* _Your instructions_
Each line below with the word "From" needs to be copied.

Dataset records
= = = = = = =

(* ===== verification/Resilience.v ===== *)
(** * Resilience: the circuit breaker and the attempt loops

    Models the parts of [core::DataSource] (src/core/database_manager.cpp) that
    decide whether and how often a statement runs on one data source:
    [beforeAttempt] and [afterAttempt], [retryDelay], [resolveWriteAttempts],
    [borrowSession]'s classification of pool errors, and the attempt loops of
    [queryUngated] and [executeUngated].  Running a statement on a connection is
    a parameter; clock readings, the operation's stop status and the jitter are
    arguments. *)

From S2P Require Import Prelude Types Context.

(** ** The circuit breaker *)

Record CircuitBreakerConfig : Type := mkBreakerConfig {
  failure_threshold : Z;
  open_interval_ms : Z
}.

(** [circuitOpenUntil_] is 0 for [time_point{}]; instants in nanoseconds. *)
Record Breaker : Type := mkBreaker {
  circuitOpenUntil_ : Z;
  consecutiveFailures_ : Z;
  halfOpenInFlight_ : bool;
  lastError_ : ErrorCode
}.

Definition breaker_init : Breaker := mkBreaker 0 0 false Ok.

Definition isCircuitOpen (cfg : CircuitBreakerConfig) (now : Z) (b : Breaker) : bool :=
  if (failure_threshold cfg <=? 0)%Z then false else (now <? circuitOpenUntil_ b)%Z.

(** [stop] is the status of the current operation. *)
Definition beforeAttempt (cfg : CircuitBreakerConfig) (name : str) (stop : Status) (now : Z)
    (b : Breaker) : Status * Breaker :=
  if negb (status_ok stop) then (stop, b)
  else if (failure_threshold cfg <=? 0)%Z then (status_OK, b)
  else if (now <? circuitOpenUntil_ b)%Z then
    (status_error CircuitOpen ($"datasource '" ++ name ++ $"' circuit is open"), b)
  else if negb (circuitOpenUntil_ b =? 0)%Z then
    if halfOpenInFlight_ b then
      (status_error CircuitOpen ($"datasource '" ++ name ++ $"' circuit is half-open"), b)
    else (status_OK, mkBreaker (circuitOpenUntil_ b) (consecutiveFailures_ b) true (lastError_ b))
  else (status_OK, b).

Definition clear_half (b : Breaker) : Breaker :=
  mkBreaker (circuitOpenUntil_ b) (consecutiveFailures_ b) false (lastError_ b).
Definition close_circuit (b : Breaker) : Breaker := mkBreaker 0 0 false (lastError_ b).
Definition set_lastError (c : ErrorCode) (b : Breaker) : Breaker :=
  mkBreaker (circuitOpenUntil_ b) (consecutiveFailures_ b) (halfOpenInFlight_ b) c.

Definition budget_stop (status stop : Status) : bool :=
  (code_eqb (code_ status) Cancelled || code_eqb (code_ status) QueryTimeout) &&
  negb (status_ok stop).

Definition afterAttempt (cfg : CircuitBreakerConfig) (status stop : Status) (now : Z) (b : Breaker)
    : Breaker :=
  if budget_stop status stop then clear_half b
  else
    let b := if status_ok status then b else set_lastError (code_ status) b in
    if (failure_threshold cfg <=? 0)%Z then b
    else if status_ok status then close_circuit b
    else
      let b := clear_half b in
      if negb (retryable status) && negb (connectionBroken status) then close_circuit b
      else
        let n := (consecutiveFailures_ b + 1)%Z in
        mkBreaker (if (failure_threshold cfg <=? n)%Z then now + open_interval_ms cfg * 1000000
                   else circuitOpenUntil_ b)%Z
                  n (halfOpenInFlight_ b) (lastError_ b).
(* ===== verification/DataSource.v ===== *)
(** * DataSource: leaf and group operations over shared state

    Models the query and write paths of [core::DataSource]
    (src/core/database_manager.cpp) above the attempt loops of Resilience.v:
    [queryUngated] and [executeUngated] on leaves and groups, [readTarget],
    [writeTargets], [safeToFailoverWrite], [dispatchWrite], [markWrite] and
    [runWithInterceptors].  The shared state (context stack, result cache,
    breakers, time of the last group write) is one record that every operation
    threads.  The cache is any implementation of the [ResultCache] interface;
    the witnesses use the one of QueryCache.v.  A routing decision reads the
    clock once. *)

From S2P Require Import Prelude Types ResultCache Context QueryCache CacheKey Resilience.

(** ** Data sources and the state they share *)

Record Group : Type := mkGroup {
  g_name : str;
  g_primary : Node;
  g_replicas : list Node;
  g_failover : list (option Node);
  g_shadow : option Node;
  g_readAfterWrite_ms : Z;
  g_fallbackToPrimary : bool;
  g_requireHealthy : bool
}.

(** [w_sent] observes the drivers and is read by no operation: the writes they were
    handed, as nodes with the number of the attempt. *)
Record World (C : Type) : Type := mkWorld {
  w_frames : frames;
  w_cache : C;
  w_breakers : gmap str Breaker;
  w_lastWriteNs : Z;
  w_sent : list (Node * nat)
}.
Arguments mkWorld {C}.
Arguments w_frames {C} _.
Arguments w_cache {C} _.
Arguments w_breakers {C} _.
Arguments w_lastWriteNs {C} _.
Arguments w_sent {C} _.

(** A dispatched write: its status, [affected], the state, the nodes the write
    ran on with their statuses, and whether it was buffered. *)
Record Dispatch (C : Type) : Type := mkDispatch {
  d_status : Status;
  d_affected : Z;
  d_world : World C;
  d_tried : list (Node * Status);
  d_buffered : bool
}.
Arguments mkDispatch {C}.
Arguments d_status {C} _.
Arguments d_affected {C} _.
Arguments d_world {C} _.
Arguments d_tried {C} _.
Arguments d_buffered {C} _.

= = = = = = =

* _Written reply_
From S2P Require Import Prelude Types Context.
From S2P Require Import Prelude Types ResultCache Context QueryCache CacheKey Resilience.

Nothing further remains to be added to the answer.